The answer lies in the factory design pattern, that I’ve mentioned in my old blog. Actually, a slightly different version of the factory pattern, called the abstract factory.

We would create factories for each different authentication type, but how would we tell the application which one we want to use? Sure, we could go into the code and change it, but it could be used in multiple places meaning we might have to edit multiple files if we wanted to change the auth method… so instead, we’ll create an abstract factory which can be used to get the factory for the chosen auth method.

abstract class AdapterFactory
{
    protected static $_factory;
 
    public static function getFactory()
    {
        return self::$_factory;
    }
 
    public static function setFactory(AdapterFactory $factory)
    {
        self::$_factory = $factory;
    }
 
    abstract public function createAdapter($params);
}

The abstract factory could look something like that. The setFactory method could be called with a concrete implementation of it in your application’s initialization, or you could even implement a configuration-file based getFactory, which would instead look at some configuration instead of returning self::$_factory.

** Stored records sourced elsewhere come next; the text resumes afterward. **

(** ** Detached children *)
Definition detached_value (b : ChildBinding) (child : string) (returned_input : json) : json :=
  JDict [("profile", JStr "owa/detached-child/v1"); ("binding_key", JStr (bound_key b)); ("child_id", JStr child);
         ("root_id", JStr (cb_root_id (bound_row b))); ("request_digest", JStr (cb_request_digest (bound_row b)));
         ("returned_input", returned_input); ("lifetime", JStr "independent")].
(** [verify_detached_child_receipt] *)
Definition verify_detached (i : EffectIdentity) (receipt : EffectReceipt) (db : DB) : res unit :=
  let bad := child_error "detached child return decision is inconsistent" in
  match jobs_of db !! effect_key i, output receipt with
  | Some j, JDict d =>
      guard! has_invocations journal_config && String.eqb (status receipt) "completed"
             && keys_are ["profile"; "binding_key"; "child_id"; "root_id"; "request_digest"; "returned_input"; "lifetime"] d
             && py_eqb (or_null (dget "profile" d)) (JStr "owa/detached-child/v1")
             && py_eqb (or_null (dget "lifetime" d)) (JStr "independent") && py_eqb (j_payload j) (JDict d)
             && py_eqb (JStr (j_binding_key j)) (or_null (dget "binding_key" d))
             && py_eqb (JStr (j_child_id j)) (or_null (dget "child_id" d))
             && String.eqb (j_digest j) (request_digest receipt) else bad in
      let! digest := effect_request_digest (operation i) (JDict d) in
      guard! String.eqb (request_digest receipt) digest else bad in
      let unbound := child_error "detached child admission binding is inconsistent" in
      match bindings_of db !! j_binding_key j with
      | None => Raise unbound
      | Some row =>
          guard! String.eqb (binding_digest (j_binding_key j) (cb_root_id row) (cb_parent_id row) (cb_child_id row)
                               (cb_depth row) (cb_request_digest row) (cb_source row) (cb_parent_task_reference row))
                   (cb_digest row)
                 && py_eqb (JStr (cb_root_id row)) (or_null (dget "root_id" d))
                 && String.eqb (cb_parent_id row) (ei_invocation_id i)
                 && String.eqb (cb_child_id row) (j_child_id j)
                 && py_eqb (JStr (cb_request_digest row)) (or_null (dget "request_digest" d)) else unbound in
          let lost := child_error "detached child identity or input is inconsistent" in
          let! parent := Invocations.get (ei_invocation_id i) (store db) in
          let! child := Invocations.get (j_child_id j) (store db) in
          match parent, child with
          | Some p, Some c =>
              guard! String.eqb (Invocations.workflow_fingerprint (public p)) (workflow_fingerprint i)
                     && String.eqb (engine (public c)) (j_engine j) && same_owner (public c) (public p)
                     && bool_decide (parent_invocation_id (public c) = Some (invocation_id (public p)))
                     && bool_decide (parent_task_reference (public c) = Some (cb_parent_task_reference row)) else lost in
              let! input := read_input c (store db) in
              let! request := child_request_digest (Invocations.workflow_fingerprint (public c)) input in
              guard! String.eqb request (cb_request_digest row) else lost in
              Ok tt
          | _, _ => Raise lost
          end
      end
  | _, _ => Raise bad
  end.
Definition enqueue_body (decision : EffectIdentity) (b : ChildBinding) (child : Fields) (value : json) (digest : string)
    (receipt : EffectReceipt) (db : DB) : res (EffectReceipt * DB) :=
  let job := Job (bound_key b) (invocation_id child) (engine child) value digest in
  let taken := existsb (fun kr : string * JobRow => String.eqb (j_binding_key kr.2) (bound_key b)
                                                    || String.eqb (j_child_id kr.2) (invocation_id child))
                 (map_to_list (jobs_of db)) in
  reject! negb (is_some (jobs_of db !! effect_key decision)) && taken
    with err IntegrityError_ "UNIQUE constraint failed" in
  let db1 := set_jobs (insert_new (effect_key decision) job (jobs_of db)) db in
  let! db2 := insert_completed_receipt decision receipt db1 in
  let! _ := verify_detached decision receipt db2 in
  Ok (receipt, db2).
Definition enqueue (i : EffectIdentity) (parent : ExecutionHandle) (workflow : WorkflowPlan) (input returned_input : json)
    (now : float) (db : DB) : res EffectReceipt * DB :=
  match (let! b := get_binding i db in
         match b with
         | None => Raise (child_error "detached child requires an admitted binding")
         | Some b =>
             let! child := verify b parent workflow input db in
             let! decision := effect_identity (ei_invocation_id i) (workflow_fingerprint i) (ei_task_reference i)
                                (occurrence i) "policy:detached-child:v1" in
             let value := detached_value b (invocation_id (public child)) returned_input in
             let! digest := effect_request_digest (operation decision) value in
             let! receipt := effect_receipt (completed_receipt digest "child-queue" value) in
             Ok (decision, b, public child, value, digest, receipt)
         end) with
  | Raise e => (Raise e, db)
  | Ok (decision, b, child, value, digest, receipt) =>
      transaction (_execution_lease parent)
        (Effect (invocation_id (public parent)) (Invocations.workflow_fingerprint (public parent)) (ei_task_reference i)
           (occurrence i) (operation i)) now (enqueue_body decision b child value digest receipt) db
  end.
Definition job_identity (key : string) (db : DB) : res EffectIdentity :=
  let bad := child_error "detached child identity index is inconsistent" in
  match jobs_of db !! key, effect_index db !! key with
  | Some _, Some x =>
      match identity_from_value (loads (ix_payload x)) with
      | Ok i => guard! String.eqb (effect_key i) key && String.eqb (operation i) "policy:detached-child:v1" else bad in Ok i
      | Raise e => Raise (if isinstance e TypeError_ || isinstance e ValueError_ then bad else e)
      end
  | _, _ => Raise bad
  end.
Definition pending_job_keys (engine_name : string) (limit : Z) (job_key after_key : option string) (db : DB)
    : res (list string) :=
  guard! (1 <=? limit) && (limit <=? 1000) else err ValueError_ "detached child scan limit is invalid" in
  let pending (kj : string * JobRow) : bool :=
    String.eqb (j_engine kj.2) engine_name
    && match invocations (store db) !! j_child_id kj.2 with
       | Some row => existsb (String.eqb (row_status row)) ["running"; "waiting"]
       | None => false
       end
    && match job_key with Some k => String.eqb kj.1 k | None => true end
    && match after_key with Some k => String.ltb k kj.1 | None => true end in
  Ok (take (Z.to_nat limit)
        (foldr insert_ordered [] (filter (fun kj : string * JobRow => pending kj = true) (map_to_list (jobs_of db))).*1)).
Definition pending_jobs (engine_name : string) (limit : Z) (job_key after_key : option string) (db : DB)
    : res (list EffectIdentity) :=
  let! keys := pending_job_keys engine_name limit job_key after_key db in
  omapM (fun key => job_identity key db) keys.
End Store.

Here’s an example of a concrete implementation:

class AdapterFactory_Db extends AdapterFactory
{
    public function createAdapter($params)
    {
        $adapter = new AuthAdapter_Db();
        $adapter->doSomething();
 
        return $adapter;
    }
}

As you can see, it’s relatively simple. Just add code for createAdapter, which returns an adapter. How about using it then?

//First, we tell which adapter we want to use
AdapterFactory::setFactory(new AdapterFactory_Db());
 
//Then this could be used to access the factory and create an adapter
$adapter = AdapterFactory::getFactory()->createAdapter(array('some' => 'parameter'));

Why all this?

Why do all these classes instead of an if-else-something?

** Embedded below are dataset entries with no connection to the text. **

(* ===== verification/ChildrenSpec.v ===== *)
(** * Properties of child workflows

    The children of one root never exceed the budget fixed when its first child
    was reserved, every child hangs from its root by a chain of bindings as long
    as its depth, and an effect reserves one child for good. *)
From stdpp Require Import base list strings gmap.
From Stdlib Require Import ZArith Lia Sorted.
From S2P Require Import Prelude PyStr PyFloat Json Errors Sha256 Expressions Timing Plan Profiles Lifecycle.
From S2P Require Import Ownership Invocations Identity Receipts Journal JournalSpec Children.

Local Open Scope string_scope.
Local Open Scope Z_scope.

(** ** Scans in the order of keys *)
Lemma insert_ordered_perm x l : insert_ordered x l ≡ₚ x :: l.
Proof.
  induction l as [| y l IH]; cbn; [done |]. destruct (String.leb x y); [done |]. rewrite IH. constructor.
Qed.
Lemma ordered_perm l : foldr insert_ordered [] l ≡ₚ l.
Proof. induction l as [| x l IH]; cbn; [done |]. by rewrite insert_ordered_perm, IH. Qed.
Lemma insert_ordered_sorted x l : StronglySorted String.le l → StronglySorted String.le (insert_ordered x l).
Proof.
  induction 1 as [| y l Hs IH Hy]; cbn; [repeat constructor |]. destruct (String.leb x y) eqn:Hxy.
  - constructor; [by constructor |]. assert (String.le x y) as Hle by (unfold String.le; by rewrite Hxy).
    constructor; [done |]. eapply Forall_impl; [exact Hy |]. intros z Hz. by etrans.
  - constructor; [done |]. rewrite insert_ordered_perm. constructor; [| done].
    destruct (String.leb_total x y) as [H | H]; [congruence |]. unfold String.le. by rewrite H.
Qed.
Lemma ordered_sorted l : StronglySorted String.le (foldr insert_ordered [] l).
Proof. induction l as [| x l IH]; cbn; [constructor | by apply insert_ordered_sorted]. Qed.
(** A page holds an entry, or is full of entries that come before it. *)
Lemma page_complete n (l : list string) k :
  StronglySorted String.le l → k ∈ l → k ∈ take n l ∨ (length (take n l) = n ∧ ∀ k', k' ∈ take n l → String.le k' k).
Proof.
  intros Hs. revert n. induction Hs as [| x l Hs IH Hx]; intros n Hk; [by apply elem_of_nil in Hk |].
  destruct n as [| n]; [right; split; [done |]; by intros k' ?%elem_of_nil |]. cbn.
  apply elem_of_cons in Hk as [-> | Hk]; [left; by left |].
  destruct (IH n Hk) as [Hin | [Hlen Hle]]; [left; by right | right]. split; [by rewrite Hlen |].
  intros k' [-> | Hk']%elem_of_cons; [| by apply Hle]. rewrite Forall_forall in Hx. by apply Hx.
Qed.
(** ** Claims *)
(** [_slot_key] *)
Definition _slot_key (id occurrence : string) : string :=
  sha256_hex (dumps (DumpOptions false true false) (JList [JStr id; JStr occurrence])).
Definition _fence (row : option (string * SlotRow)) (c : ScheduleClaim) (now : float) : res (string * SlotRow) :=
  let stale := conflict "schedule occurrence claim is stale" in
  match row with
  | None => Raise stale
  | Some (key, r) =>
      guard! String.eqb (sl_owner r) (sc_owner c) && (sl_generation r =? sc_generation c)
             && match sl_lease_until r with
                | Some u => feqb u (sc_lease_until c) && negb (fleb u now)
                | None => false
                end
             && negb (finished (sl_state r)) else stale in
      Ok (key, r)
  end.
(** The part of a handle that a binding records *)
Definition immutable (f : Fields) : dict :=
  [("invocation_id", JStr (invocation_id f)); ("engine", JStr (engine f));
   ("engine_execution_reference", JStr (engine_execution_reference f)); ("session_id", JStr (session_id f));
   ("workflow_name", JStr (workflow_name f)); ("workflow_version", JStr (workflow_version f));
   ("workflow_fingerprint", JStr (Invocations.workflow_fingerprint f));
   ("owner_principal", opt_text (owner_principal f))].
Definition _binding (key : string) (row : SlotRow) (record : ScheduleRecord) (db : DB) : res ExecutionHandle :=
  let missing := invalid "scheduled invocation evidence is missing" in
  match sl_invocation_id row with
  | None => Raise missing
  | Some id =>
      match schedule_bindings db !! key, invocations (sd_store db) !! id, invocation_inputs (sd_store db) !! id with
      | Some saved, Some invocation, Some (fp, original) =>
          let bad := err ValueError_ "scheduled invocation binding disagrees" in
          ocatch
            (let f := fields (row_payload invocation) in
             let! encoded := _json (JDict (immutable f)) in
             guard! String.eqb saved encoded && String.eqb (Invocations.status f) (row_status invocation)
                    && String.eqb (Invocations.workflow_fingerprint f) (s_workflow_fingerprint record)
                    && bool_decide (owner_principal f = s_owner_principal record)
                    && String.eqb fp (s_workflow_fingerprint record) else bad in
             let! input := _json original in
             guard! String.eqb input (text_string (sl_input row)) else bad in
             let handle := MkHandle f (Some (row_payload invocation)) None in
             let! _ := (if finished (Invocations.status f) then terminal_completed_at handle (sd_store db) else Ok fzero) in
             Ok handle)
            (fun _ => Raise (invalid "scheduled invocation evidence is inconsistent"))
      | _, _, _ => Raise missing
      end
  end.
Definition _claim (record : ScheduleRecord) (occurrence key : string) (row : SlotRow) (who : string) (now duration : float)
    (db : DB) : ScheduleRecord * DB :=
  let generation := sl_generation row + 1 in
  let until := fadd now duration in
  (set_claimed (loads (sl_input row)) until (SClaim (s_schedule_id record) occurrence who generation until) record,
   match slots db !! key with
   | Some r => set_slots (<[key := set_slot_claim who generation (Some until) r]> (slots db)) db
   | None => db
   end).
(** [ORDER BY] an instant and a key *)
Definition earlier {A} (at_ : A → float) (a b : string * A) : bool :=
  fltb (at_ a.2) (at_ b.2) || (feqb (at_ a.2) (at_ b.2) && String.ltb a.1 b.1).
Fixpoint insert_earlier {A} (at_ : A → float) (x : string * A) (l : list (string * A)) : list (string * A) :=
  match l with
  | [] => [x]
  | y :: l' => if earlier at_ x y then x :: l else y :: insert_earlier at_ x l'
  end.
Definition in_order_of {A} (at_ : A → float) (l : list (string * A)) : list (string * A) := foldr (insert_earlier at_) [] l.
(** The conditions on the schedule that the caller restricts the scan to *)
Definition selected (only : option string) (excluded : list string) (id : string) : bool :=
  match only with Some s => String.eqb id s | None => true end && negb (existsb (String.eqb id) excluded).
Definition recoverable (now : float) (only : option string) (excluded : list string) (db : DB) (row : SlotRow) : bool :=
  existsb (String.eqb (sl_state row)) ["pending"; "running"; "waiting"]
  && match sl_lease_until row with Some u => fleb u now | None => true end
  && (negb (String.eqb (sl_state row) "waiting")
      || negb match (id ← sl_invocation_id row; invocations (sd_store db) !! id) with
              | Some r => negb (finished (row_status r))
              | None => false
              end)
  && selected only excluded (sl_schedule_id row).
(** The scan over the slots that may be taken over *)
Fixpoint claim_recoverable (eligible_invocation : option (ExecutionHandle → bool)) (who : string) (now duration : float)
    (rows : list (string * SlotRow)) (db : DB) : res (option (ScheduleRecord * DB)) :=
  match rows with
  | [] => Ok None
  | (_, scanned) :: rest =>
      let next := claim_recoverable eligible_invocation who now duration rest db in
      let! record := _require (sl_schedule_id scanned) db in
      if String.eqb (s_status record) "active" then
        match slot_row (sl_schedule_id scanned) (sl_occurrence_key scanned) db with
        | None => Raise (err TypeError_ "'NoneType' object is not subscriptable")
        | Some (key, row) =>
            let! take_it := (if is_some (sl_invocation_id row) then
                               let! handle := _binding key row record db in
                               Ok (negb (String.eqb (sl_state row) "waiting"
                                         && negb (finished (Invocations.status (public handle))))
                                   && match eligible_invocation with Some f => f handle | None => true end)
                             else Ok true) in
            if take_it then Ok (Some (_claim record (sl_occurrence_key scanned) key row who now duration db)) else next
        end
      else next
  end.
(** [INSERT INTO schedule_slots], with its constraints *)
Definition insert_slot (key id occurrence : string) (nominal : float) (input : Text) (db : DB) : res DB :=
  reject! is_some (slots db !! key) || is_some (slot_row id occurrence db) with integrity in
  Ok (set_slots (<[key := SlotRow_ id occurrence nominal "pending" "" 0 None None input]> (slots db)) db).
Definition due_schedule (now : float) (only : option string) (excluded : list string) (db : DB) : option string :=
  fst <$> head (in_order_of sr_next_run_at
    (filter (fun kr : string * ScheduleRow =>
       String.eqb (sr_status kr.2) "active" && fltb fzero (sr_next_run_at kr.2) && fleb (sr_next_run_at kr.2) now
       && selected only excluded kr.1 = true) (map_to_list (schedules db)))).
(** The next occurrence of a schedule that is due *)
Definition claim_next (id who : string) (now duration : float) (db : DB) : res (ScheduleRecord * DB) :=
  let! record := _require id db in
  let occurrence := slot_name (s_next_sequence record) in
  let key := _slot_key (s_schedule_id record) occurrence in
  let! _ := _json (s_input_data record) in
  let! db1 := insert_slot key (s_schedule_id record) occurrence (s_next_run_at record) (sorted_text (s_input_data record)) db in
  let! profile := parse_schedule (source_schedule record) in
  let! next := (if existsb (String.eqb (s_kind record)) ["every"; "cron"]
                then next_due profile (s_next_run_at record) (s_timezone record) else Ok fzero) in
  let record1 := advance_schedule next (s_next_sequence record + 1) record in
  let! db2 := _save record1 db1 in
  match slot_row (s_schedule_id record) occurrence db2 with
  | None => Raise (err TypeError_ "'NoneType' object is not subscriptable")
  | Some (key', row) => Ok (_claim record1 occurrence key' row who now duration db2)
  end.
Definition claim_body (eligible_invocation : option (ExecutionHandle → bool)) (who : string) (now duration : float)
    (only : option string) (excluded : list string) (db : DB) : res (option ScheduleRecord * DB) :=
  let rows := take 128 (in_order_of sl_nominal_at
                (filter (fun kr : string * SlotRow => recoverable now only excluded db kr.2 = true) (map_to_list (slots db)))) in
  let! found := claim_recoverable eligible_invocation who now duration rows db in
  match found with
  | Some (r, db1) => Ok (Some r, db1)
  | None =>
      match due_schedule now only excluded db with
      | None => Ok (None, db)
      | Some id => let! (r, db1) := claim_next id who now duration db in Ok (Some r, db1)
      end
  end.
Definition claim_due (eligible_invocation : option (ExecutionHandle → bool)) (who : string) (now duration : float)
    (only : option string) (excluded : list string) (db : DB) : res (option ScheduleRecord) * DB :=
  if isfinite now && isfinite duration && fltb fzero duration
  then schedule_transaction (claim_body eligible_invocation who now duration only excluded) db
  else (Raise (invalid "schedule lease is invalid"), db).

While it may be simpler to create an if-else or a switch-case structure, this method is much more extensible and easier to manage. It also makes it much easier to create new implementations: Simply create a new factory class, which returns a different kind of an adapter – no modification needed anywhere else.

It’s essentially a choice of simplicity and maintainability/extensibility – for simple projects you probably don’t even need many ways to authenticate users, but for larger projects it’s important that they are easy to maintain and extend, as otherwise it can get very difficult to track down bugs or add new features.